Metadata-Version: 2.1
Name: infonce
Version: 0.2
Summary: Pytorch-based InfoNCE loss for self-supervised learning
Home-page: https://github.com/arashkhoeini/infonce
Author: Arash Khoeini
Author-email: arash.khoeini@gmail.com
License: UNKNOWN
Platform: UNKNOWN
Classifier: Programming Language :: Python :: 3
Classifier: License :: OSI Approved :: MIT License
Classifier: Operating System :: OS Independent
Requires-Python: >=3.6
Description-Content-Type: text/markdown
Requires-Dist: torch>=2.0.0

# InfoNCE Loss - PyTorch Implementation

This repository contains a PyTorch implementation of the InfoNCE loss.

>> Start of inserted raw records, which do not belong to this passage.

(* ===== verification/MediaExamples.v ===== *)
(** * Concrete pictures

    A drill with two pictures, a removal in the middle of an upload, an order, and an
    erasure while the store of objects refuses to delete. *)

From Stdlib Require Import Ascii.
From Stdlib Require String.
From S2P Require Import Prelude JsNumber Text Json Http Ledger LedgerStore Columns Answers CatalogueStore ListingStore Listings.
From S2P Require Import Search Geocoder Media MediaTheorems IdentityExamples ListingExamples.

#[local] Open Scope string_scope.
#[local] Open Scope list_scope.
#[local] Open Scope Z_scope.

Import Publication CatalogueDb ListingDb MediaDb ObjectStores ListingMedia IdentityExamples.Columns_.

Lemma hex_segment (n : nat) : "/"%char ∉ chars (hex_uuid n).
Proof.
  unfold hex_uuid. rewrite chars_str, elem_of_app. intros [H|H].
  - by apply (bool_decide_eq_true_2 ("/"%char ∈ chars prefix)) in H; vm_compute in H.
  - destruct (hex_uuid_digits n) as [Hd _]. unfold all_digits in Hd. rewrite Forall_forall in Hd.
    apply Hd in H. by vm_compute in H.
Qed.

(** ** Pictures of the drill *)
Module Pictures.

(** Anything is a picture of a hundred pixels by fifty, and is its own rendition. *)
#[global] Instance any_image : ImageLibrary := {|
  metadata _ := Ok (mkMetadata (Some "jpeg") (Some 100) (Some 50));
  render input edge _ := Ok (input, (Z.min edge 100, Z.min edge 50));
  sha256_hex bytes := str bytes |}.

Definition bytes : text := chars "picture".
Definition here : World ObjectStores.Heap := mkWorld (Listings.cdb Tools.shop) ∅.
Definition upload : picture_request := PAdd Tools.drill_id Tools.owner bytes.
Definition one : World ObjectStores.Heap := picture_serve Datatypes.id upload here.
Definition two : World ObjectStores.Heap := picture_serve Datatypes.id upload one.

Definition ids (w : World ObjectStores.Heap) : list string := me_id <$> MediaDb.listFor Tools.drill_id (cdb w).
Definition first_id : string := default "" (head (ids two)).

Example two_pictures :
  (length (ids two), (fun m => me_position m) <$> media (cdb two), size (objects two)) = (2%nat, [0; 1], 4%nat).
Proof. vm_compute. reflexivity. Qed.

(** The first picture is removed between any two steps of the upload of a third. *)
Definition removal : World ObjectStores.Heap -> World ObjectStores.Heap :=
  picture_serve Datatypes.id (PRemove Tools.drill_id Tools.owner first_id).
Definition disturbed : World ObjectStores.Heap -> World ObjectStores.Heap := picture_serve removal upload.

Lemma disturbed_pictured : pictured (fun _ => False) disturbed.
Proof.
  apply (pd_turn _ upload removal Datatypes.id); [done| |apply pd_idle].
  by apply (pd_turn _ (PRemove Tools.drill_id Tools.owner first_id) Datatypes.id Datatypes.id); [|apply pd_idle..].
Qed.

Example removed_meanwhile : (length (ids (disturbed two)), size (objects (disturbed two))) = (2%nat, 4%nat).
Proof. vm_compute. reflexivity. Qed.

Lemma none_whole (w : World ObjectStores.Heap) : media (cdb w) = [] -> pictures_wf (fun _ => False) w.
Proof.
  intros E. split; rewrite E; [by intros m H%elem_of_nil|by apply NoDup_nil|by intros a b n H%elem_of_nil|by intros m H%elem_of_nil].
Qed.

Lemma here_whole : pictures_wf (fun _ => False) here.
Proof. apply none_whole. vm_compute. reflexivity. Qed.

Lemma two_pictured : pictured (fun _ => False) (fun w => disturbed (picture_serve Datatypes.id upload (picture_serve Datatypes.id upload w))).
Proof.
  apply (pd_turn _ upload Datatypes.id (fun w => disturbed (picture_serve Datatypes.id upload w))); [done|apply pd_idle|].
  apply (pd_turn _ upload Datatypes.id disturbed); [done|apply pd_idle|apply disturbed_pictured].
Qed.

Lemma pictures_stay_whole_witness : pictures_wf (fun _ => False) (disturbed two) /\ length (media (cdb (disturbed two))) = 2%nat.
Proof.
  split; [|vm_compute; reflexivity].
  exact (pictures_stay_whole hex_segment (fun _ => False) _ here two_pictured here_whole).
Defined.

(** *** Order *)
Lemma reordered_as_asked_witness :
  exists db' out, ListingMedia.reorder calm Tools.drill_id Tools.owner (rev (ids two)) (mkWorld (cdb two) (objects two)) = (mkWorld db' (objects two), Ok (Some out)) /\
    om_id <$> out = rev (ids two).
Proof.
  assert (NoDup (me_id <$> media (cdb two))) as Hnd by (apply (bool_decide_unpack _); vm_compute; exact I).
  assert (existsOwnedBy Tools.drill_id Tools.owner (cdb two) = true) as Ho by (vm_compute; reflexivity).
  assert (forall k ttl s, exists u, signedUrl (ObjectStore := ObjectStores.memory) k ttl s = (s, Ok u)) as Hs by (intros k ttl s; by eexists).
  pose proof (reordered_as_asked Hs Tools.drill_id Tools.owner (rev (ids two)) (cdb two) (objects two) Hnd Ho) as H.
  assert (sameSet (me_id <$> MediaDb.listFor Tools.drill_id (cdb two)) (rev (ids two)) = true) as E by (vm_compute; reflexivity).
  rewrite E in H. destruct H as (db' & out & H1 & H2 & _). exists db', out. exact (conj H1 H2).
Defined.

(** *** Erasing, while the store deletes nothing *)
Definition stubborn : ObjectStore ObjectStores.Heap := {|
  put := put (ObjectStore := ObjectStores.memory);
  delete _ := throw (ObjectStoreUnavailableError "The object store could not be reached");
  signedUrl := signedUrl (ObjectStore := ObjectStores.memory) |}.

(** The rows go all the same, and with them the only handle on the bytes: erasing again
    finds nothing to do. *)
Example rows_go_bytes_stay :
  let '(w, r) := ListingMedia.eraseForListings (Store := stubborn) calm [Tools.drill_id] two in
  let '(w', r') := ListingMedia.eraseForListings calm [Tools.drill_id] w in
  (r, length (media (cdb w)), size (objects w), r', size (objects w')) = (Ok tt, 0%nat, 4%nat, Ok tt, 4%nat).
Proof. vm_compute. reflexivity. Qed.
End Pictures.

(** ** A provider that answers from a script *)
Module Provider.
Import PostcodesIo.

Definition script : Type := list (result FetchResponse).
#[global] Instance scripted : Fetch script := {|
  fetch _ := fun answers =>
    match answers with
    | [] => ([], Err (ForeignError "TimeoutError"))
    | a :: answers' => (answers', a)
    end |}.

Definition found (latitude : json) : string :=
  Json.stringify (j_object [("status", j_number (Js.of_Z 200));
    ("result", j_object [("postcode", j_string "SW1A 1AA"); ("latitude", latitude); ("longitude", j_number (Js.of_Z 0))])]).
Definition answers_200 (body : result string) : result FetchResponse := Ok (mkResponse 200 body).

Definition asked (answers : script) : result (option GeocodedPostcode) := snd (locate POSTCODES_IO_BASE_URL "SW1A 1AA" answers).

(** A terminated postcode has no coordinates; a body of [null], and one that is cut short,
    escape as something else. *)
Example outcomes :
  [asked [answers_200 (Ok (found (j_number (Js.of_Z 51))))];
   asked [Ok (mkResponse 404 (Ok ""))];
   asked [answers_200 (Ok (found j_null))];
   asked [];
   asked [answers_200 (Ok "null")];
   asked [answers_200 (Err (ForeignError "TimeoutError"))]] =
  [Ok (Some (mkGeocoded "SW1A 1AA" (Js.of_Z 51) (Js.of_Z 0))); Ok None;
   Err (GeocoderUnavailableError "The geocoder returned a result with no usable coordinates");
   Err (GeocoderUnavailableError "The geocoder did not respond in time");
   Err (TypeError "Cannot read properties of null");
   Err (ForeignError "TimeoutError")].
Proof. vm_compute. reflexivity. Qed.

Lemma geocoder_outcomes_witness : snd (locate POSTCODES_IO_BASE_URL "SW1A 1AA" [Ok (mkResponse 404 (Ok ""))]) = Ok None.
Proof.
  destruct (geocoder_outcomes (Net := scripted) POSTCODES_IO_BASE_URL "SW1A 1AA" [Ok (mkResponse 404 (Ok ""))]) as (_ & _ & H & _).
  apply H. exists (Ok ""). reflexivity.
Defined.
End Provider.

The implementation supports both unsupervised and supervised InfoNCE loss.

## Classes

- **InfoNCE**: Positive pairs are generated by using two independent augmentations of the same batch.
- **SupervisedInfoNCE**: Positive pairs are defined using class labels, ensuring that negative pairs are not from the same class.

## Installation

To install the package , run:

```bash
pip install infonce
```

## Usage

### Unsupervised InfoNCE

```python
from infonce import InfoNCELoss

# Example usage
loss_fn = InfoNCELoss(temperature=0.07)
# augmentation1 and augmentation2 are two different augmentations of the same batch
features1 = model(augmentations1) 
features2 = model(augmentations2) 
features = torch.stack([features1, features2], dim=0)
loss = loss_fn(features)
```

### Supervised InfoNCE

```python
from infonce import SupervisedInfoNCELoss

# Example usage
loss_fn = SupervisedInfoNCELoss(temperature=0.07)
loss = loss_fn(features, labels)
```

## Contributing

Contributions are welcome! Please open an issue or submit a pull request.

## License

This project is licensed under the MIT License.

## Acknowledgements

This implementation is inspired by the original InfoNCE loss paper and various open-source implementations.